Primal Pumpkin Deep-Dish Pie
Seeing as this time of year, everyone goes pumpkin-crazy, I wanted to whip up something myself to throw into the mix. But of course (and especially after last week’s whoopie extravaganza!) I wanted to put a healthy and primal spin on my seasonal treat. I’d long ago pinned two recipes that would find themselves useful for this task: A pumpkin pie recipe from Mark’s Daily Apple, and a gluten-free pie crust from Gluten Free Fix.
For the all-important pumpkin component, this year I actually decided to make my own fresh pumpkin puree! Part of the reason I did this, in all honesty, was because I really wanted to get festive and go pumpkin picking, as well as roast pumpkin seeds, but had no desire at all to make a jack-o-lantern. So I got myself two small pumpkins and whipped up about the equivalent of 5 cans of packed pumpkin- pretty good! Plus, now I’ve got pre-portioned, 15-ounce bags of frozen pumpkin ready to go, should I decide to make more pie, or some other autumnal goodie.
The pie turned out pretty tasty. I decided, for some reason, that I wanted to make it a deep-dish pie using a square baking pan. Doing this ended up actually being a great idea because you get cute little square slices that are actually a lot easier to serve without worrying about those pesky, delicate pie corners in the center! However, a word of warning on the flavor; Because this is a primal-friendly recipe, the sweetness factor is very low. You could possibly increase the amount of maple syrup you use, but if you’re truly used to eating paleo/primal, you are probably down with a more natural/less sugary taste anyway. Scott happened to absolutely love this pie for that reason. I even whipped up some coconut milk whipped cream to top it!
Gluten Free Pie Crust
I doubled the original recipe to fill the deep-dish square pan.

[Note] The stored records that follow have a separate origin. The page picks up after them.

Lemma keeps_confirm {A} (m : M Manager A) k : keeps k → keeps (confirmed m k).
Proof.
  intros Hk c x c' Hc. unfold confirmed. destruct (sb_on_manager m c) as [y c1] eqn:E.
  apply (keeps_manager m _ _ _ Hc) in E. destruct y; [by apply Hk|by intros [= _ <-]..].
Qed.
End static_broker.

Abbreviation sb_stop_inv := (of_client (sb_client (Src := Src)) stop_inv).
Abbreviation cr_stop_inv := (of_client (cr_client (Src := Src)) stop_inv).
Abbreviation cb_stop_inv := (of_client (cb_client (Src := Src)) stop_inv).

Lemma StaticBroker_send_stop_inv ch now : preserves sb_stop_inv (StaticBroker_SendTxsAndConsensus resolver cfg ch now).
Proof using Hspeed TSL.
  apply pres_wrap. intros c r c' Hi. unfold StaticBroker_readTxsAndSend. unfold st_bind at 1, sb_on_client at 1, st_zoom.
  destruct (read_txs cfg now (sb_client c)) as [x c1] eqn:E. apply read_txs_owes in E as [H1 H2]; [|done].
  destruct x as [txs|e|]; [|by intros [= _ <-]..].
  assert (of_client (sb_client (Src := Src)) (owes (length txs)) (c <| sb_client := c1 |>)) as Ho by (by apply H2).
  revert Ho. generalize (c <| sb_client := c1 |>). clear. intros c Ho. cbn [st_bind st_get].
  unfold st_bind at 1, st_lift. destruct (classifyTxs _ _ _) as [[inner cross]|e|]; [|by intros [= _ <-]; apply Ho..].
  unfold st_bind at 1. destruct (assign_brokers cfg ch 0 cross [] c) as [x c2] eqn:E2.
  apply (keeps_assign (owes (length txs))) in E2; [|done]. destruct x as [relays|e|]; [|by intros [= _ <-]; apply E2..].
  unfold st_bind at 1. destruct (sb_on_manager _ c2) as [x c3] eqn:E3.
  apply (keeps_manager (owes (length txs))) in E3; [|done]. destruct x as [[b1 b2]|e|]; [|by intros [= _ <-]; apply E3..].
  intros (c4 & E4 & ->)%st_zoom_ok. by eapply send_txs_stop_inv.
Qed.

Lemma StaticBroker_handle_stop_inv msg : preserves sb_stop_inv (StaticBroker_HandleMsg (Src := Src) msg).
Proof.
  unfold StaticBroker_HandleMsg. case_decide; [apply pres_ret|].
  apply pres_bind; [apply pres_wrap, pres_lift|]. intros b.
  apply pres_bind; [apply keeps_client, count_reported_stop_inv|]. intros _.
  apply pres_bind; [|intros _]; apply pres_for; intros tx _; apply keeps_confirm.
  - apply keeps_table.
  - apply pres_bind; [apply keeps_table|intros _; apply keeps_table].
Qed.

Lemma CLPARelay_send_stop_inv ch now : preserves cr_stop_inv (CLPARelay_SendTxsAndConsensus resolver cfg ch now).
Proof using Hspeed TSL.
  intros c r c' Hi. unfold CLPARelay_SendTxsAndConsensus. destruct (CheckEpochSyncAndMark now _) as [[] p]; cbn [negb].
  2: by intros [= _ <-].
  destruct (epoch_over _ _ _).
  - unfold st_wrap. destruct (repartition _ _ _) as [x [cl p']] eqn:E. intros [= _ <-].
    unfold of_client. cbn. by eapply repartition_stop_inv.
  - unfold st_wrap, CLPARelay_readTxsAndSend, cr_on_client, st_zoom, st_bind. cbn [cr_client upd].
    destruct (read_txs cfg now (cr_client c)) as [x c1] eqn:E. apply read_txs_owes in E as [H1 H2]; [|done].
    destruct x as [txs|e|]; [|by intros [= _ <-]..].
    destruct (send_txs _ _ _ _ _ c1) as [y c2] eqn:E2. intros [= _ <-]. unfold of_client. cbn.
    by eapply send_txs_stop_inv; [apply H2|].
Qed.

Lemma CLPARelay_handle_stop_inv msg : preserves cr_stop_inv (CLPARelay_HandleMsg (Src := Src) cfg msg).
Proof.
  assert (∀ h, preserves cr_stop_inv (cr_on_runner h)) as Hr.
  { intros h c x c'. unfold cr_on_runner. case_match; intros Hc [= _ <-]; exact Hc. }
  unfold CLPARelay_HandleMsg. case_decide; [apply pres_ret|].
  apply pres_bind; [apply pres_wrap, pres_lift|]. intros b. case_decide; [apply pres_fail|].
  apply pres_bind; [apply Hr|]. intros _. apply pres_bind.
  { apply pres_zoom. intros c x u Hc E. by eapply count_reported_stop_inv. }
  intros _. apply pres_bind; [apply Hr|intros _; apply Hr].
Qed.

Section clpa_broker.
  Context (P : Client → Prop).
Abbreviation keeps := (preserves (of_client (cb_client (Src := Src)) P)).
Lemma cb_keeps_runner h : keeps (cb_on_runner h).
Proof. intros c x c'. unfold cb_on_runner. case_match; intros Hc [= _ <-]; exact Hc. Qed.
Lemma cb_keeps_manager {A} (m : M Manager A) : keeps (cb_on_manager m).
Proof. by apply pres_client_zoom. Qed.
Lemma cb_keeps_confirm txs : keeps (confirm_all txs).
Proof. apply pres_for. intros tx _. apply pres_log_error, cb_keeps_manager. Qed.
End clpa_broker.

Lemma CLPABroker_send_stop_inv ch now : preserves cb_stop_inv (CLPABroker_SendTxsAndConsensus resolver cfg ch now).
Proof using Hspeed TSL.
  intros c r c' Hi. unfold CLPABroker_SendTxsAndConsensus. destruct (CheckEpochSyncAndMark now _) as [[] p]; cbn [negb].
  2: by intros [= _ <-].
  destruct (epoch_over _ _ _).
  { unfold st_wrap. destruct (repartition _ _ _) as [x [cl p']] eqn:E. intros [= _ <-].
    unfold of_client. cbn. by eapply repartition_stop_inv. }
  revert Hi. change (cb_stop_inv c) with (cb_stop_inv (c <| cb_runner := p |>)). generalize (c <| cb_runner := p |>).
  clear c. intros c Hi. revert c r c' Hi. apply pres_wrap. intros c r c' Hi.
  unfold CLPABroker_readTxsAndSend. unfold st_bind at 1, cb_on_client at 1, st_zoom.
  destruct (read_txs cfg now (cb_client c)) as [x c1] eqn:E. apply read_txs_owes in E as [H1 H2]; [|done].
  destruct x as [txs|e|]; [|by intros [= _ <-]..].
  assert (of_client (cb_client (Src := Src)) (owes (length txs)) (c <| cb_client := c1 |>)) as Ho by (by apply H2).
  revert Ho. generalize (c <| cb_client := c1 |>). clear. intros c Ho. cbn [st_bind st_get].
  unfold st_bind at 1, st_lift. destruct (classifyTxs _ _ _) as [[inner cross]|e|]; [|by intros [= _ <-]; apply Ho..].
  unfold st_bind at 1. destruct (log_error _ c) as [x c2] eqn:E2.
  eapply (pres_log_error _ (owes (length txs))) in E2; [|apply cb_keeps_manager|exact Ho].
  destruct x; [|by intros [= _ <-]; apply E2..].
  unfold st_bind at 1. destruct (cb_on_manager _ c2) as [x c3] eqn:E3.
  apply (cb_keeps_manager (owes (length txs))) in E3; [|done]. destruct x as [[b1 b2]|e|]; [|by intros [= _ <-]; apply E3..].
  intros (c4 & E4 & ->)%st_zoom_ok. by eapply send_txs_stop_inv.
Qed.

Lemma CLPABroker_handle_stop_inv ch msg : preserves cb_stop_inv (CLPABroker_HandleMsg (Src := Src) cfg ch msg).
Proof.
  unfold CLPABroker_HandleMsg. case_decide; [|case_decide; [|apply pres_ret]].
  - apply pres_bind; [apply pres_wrap, pres_lift|]. intros b. unfold handleBlockInfoMsg. case_decide; [apply pres_ret|].
    apply pres_bind; [apply cb_keeps_runner|]. intros _. apply pres_get_bind. intros c _. apply pres_bind.
    { apply pres_zoom. intros c1 x u Hc E. by eapply count_reported_stop_inv. }
    intros _. case_decide; [apply pres_ret|]. apply pres_bind; [apply cb_keeps_runner|]. intros _.
    apply pres_bind; [apply cb_keeps_runner|]. intros _. apply pres_bind; [apply cb_keeps_confirm|].
    intros _. apply cb_keeps_confirm.
  - apply pres_bind; [apply pres_wrap, pres_lift|]. intros t. apply pres_log_error, cb_keeps_manager.
Qed.
End stopping.

(** ** Properties *)

Section properties.
  Context {BL : BitSetLib} {RT : RlpTx} {MK : MapKeys} {GM : GobMsg}.
  Context {Src : Type} {TS : TxSource Src} {TSL : TxSourceLaws Src}.
  Context (resolver : TopoGetter) (cfg : SupervisorCfg).
  Abbreviation Client := (Client (Src := Src)).
  Abbreviation shards := (ShardNum (sv_Sys cfg)).

Lemma elem_of_shard loc k txs tx : tx ∈ of_shard loc k txs ↔ tx ∈ txs ∧ loc tx = Ok (Z.of_nat k).
Proof.
  unfold of_shard. rewrite list_elem_of_omap. split.
  - intros (x & Hx & H). destruct (loc x) eqn:E; try done. case_decide; simplify_eq. done.
  - intros [Hx E]. exists tx. rewrite E. by rewrite decide_True.
Qed.

(** C31: injecting transactions.  A successful tick of the static relay
    committee takes from the source no more than its speed and what is left,
    and puts in the outbox one message per shard that has any: to the leader of
    the shard, with exactly the transactions read whose sender is in that
    shard, in order; every transaction read is in exactly one of them.  The
    number left to inject goes down by the number read and stays non-negative. *)
Theorem static_relay_injects now (c c' : Client) :
  own_leaders resolver → 0 < shards → 0 ≤ sv_TxInjectionSpeed cfg → 0 ≤ unsentTxNum c ≤ int64_max →
  StaticRelay_SendTxsAndConsensus resolver cfg now c = (Ok tt, c') →
  ∃ txs sent, ReadTxs now (Z.min (sv_TxInjectionSpeed cfg) (unsentTxNum c)) (txSource c) = (Ok txs, txSource c') ∧
    unsentTxNum c' = unsentTxNum c - Z.of_nat (length txs) ∧ 0 ≤ unsentTxNum c' ∧ sl c' = sl c ∧
    outbox (cl_conn c') = outbox (cl_conn c) ++ sent ∧ NoDup sent ∧
    (∀ p, p ∈ sent ↔ ∃ k, Z.of_nat k < shards ∧
       shard_msg resolver (Z.of_nat k) (of_shard (getTxLoc cfg) k txs) p) ∧
    (∀ k, Z.of_nat k < shards → of_shard (getTxLoc cfg) k txs ≠ [] →
       ∃ p, p ∈ sent ∧ shard_msg resolver (Z.of_nat k) (of_shard (getTxLoc cfg) k txs) p) ∧
    (∀ tx, tx ∈ txs → ∃ k, Z.of_nat k < shards ∧ ∀ j, tx ∈ of_shard (getTxLoc cfg) j txs ↔ j = k).
Proof using TSL.
  intros Hown Hn Hsp Hu. unfold StaticRelay_SendTxsAndConsensus, StaticRelay_readTxsAndSend.
  intros (txs & c1 & E & H)%st_wrap_ok%st_bind_ok. unfold read_txs, on_source in E.
  apply st_wrap_ok, st_zoom_ok in E as (src & E & ->).
  apply send_txs_ok in H as (sent & -> & Hnd & _ & H1 & H2); [|done].
  pose proof E as Hl. apply ReadTxs_bound in Hl; [|lia]. unfold int64_max in Hu.
  exists txs, sent. cbn. rewrite wrap_s_id by (split; lia). split_and!; try done; try lia.
  intros tx Htx. destruct (DefaultAccountLoc_range (Sender tx) shards Hn) as (i & Hi & Hr).
  exists (Z.to_nat i). split; [lia|]. intros j. rewrite elem_of_shard. unfold getTxLoc. rewrite Hi. split.
  - intros [_ [= ->]]. lia.
  - intros ->. split; [done|]. f_equal. lia.
Qed.

(** *** Epochs *)

(** [gob] encodes every repartition message. *)
Context (Hgob : ∀ m, is_ok (gob_encode KCLPARepartitionStart m) = true) (Hshards : 0 < shards).

(** [range] over the set of accounts visits each of them once, in some order. *)
Definition valid_order (ch : Choices) (p : partitionRunner) : Prop :=
  ∀ k, ch_order ch k ≡ₚ elements (VertexSet (netGraph (pr_state p))).

(** What a run of the CLPA relay committee does; a shard reports an epoch it was told to enter. *)
Inductive cr_reach : CLPARelayCommittee → Prop :=
| cr_init conn src now c : NewCLPARelayCommittee cfg conn src now = Ok c → cr_reach c
| cr_send c ch now r c' : cr_reach c → supervisorEpoch (cr_runner c) < int64_max → valid_order ch (cr_runner c) →
    CLPARelay_SendTxsAndConsensus resolver cfg ch now c = (r, c') → cr_reach c'
| cr_msg c msg r c' : cr_reach c →
    (∀ b, gob_decode KRelayBlockInfo (Payload msg) = Ok b → rb_Epoch b ≤ supervisorEpoch (cr_runner c)) →
    CLPARelay_HandleMsg cfg msg c = (r, c') → cr_reach c'.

- 8 tablespoons melted butter
- 4 tablespoons honey or Agave nectar
- 3 cups almond flour, packed
- 1 teaspoon sea salt
- 2 teaspoons cinnamon
Primal Pumpkin Pie Filling
- One 15-ounce can of pumpkin (or 15 ounces fresh pumpkin puree)
- 1 cup canned coconut milk
- 1 teaspoon vanilla extract
- 1/4 teaspoon ground cloves
- 1/2 teaspoon cinnamon
- 1/2 teaspoon ground nutmeg
- 1/4 teaspoon ground ginger
- 1/4 teaspoon ground cardamom
- pinch of sea salt
- 3 tablespoons maple syrup
- 1 tablespoon arrowroot powder
- 3 eggs, whisked
Preheat your oven to 350. Stir together the pie crust ingredients, until combined.
Using two pieces of criss-crossed aluminum foil, cover the inside of an 8-inch square baking dish, letting some foil hang over the sides. Spread mixture, using your hands, into the dish. Place dish onto a cookie sheet and bake for 6 minutes. Remove from oven until ready to fill.
Mix together all the filling ingredients until well blended. Pour into pre-baked pie crust, and put back into the oven for 60-70 minutes, until the center is set and only jiggles a little when you gently shake the pan. About halfway through baking, you should put a foil tent around the edges so the crust doesn’t burn. Remove from oven and let cool completely.
Once cooled, gently lift the pie out of the baking dish using the aluminum foil edges. Peel away the foil, making sure to get any stubborn scraps off the bottom, and set your deep-dish pie onto some parchment paper or a dish. Now just slice and serve!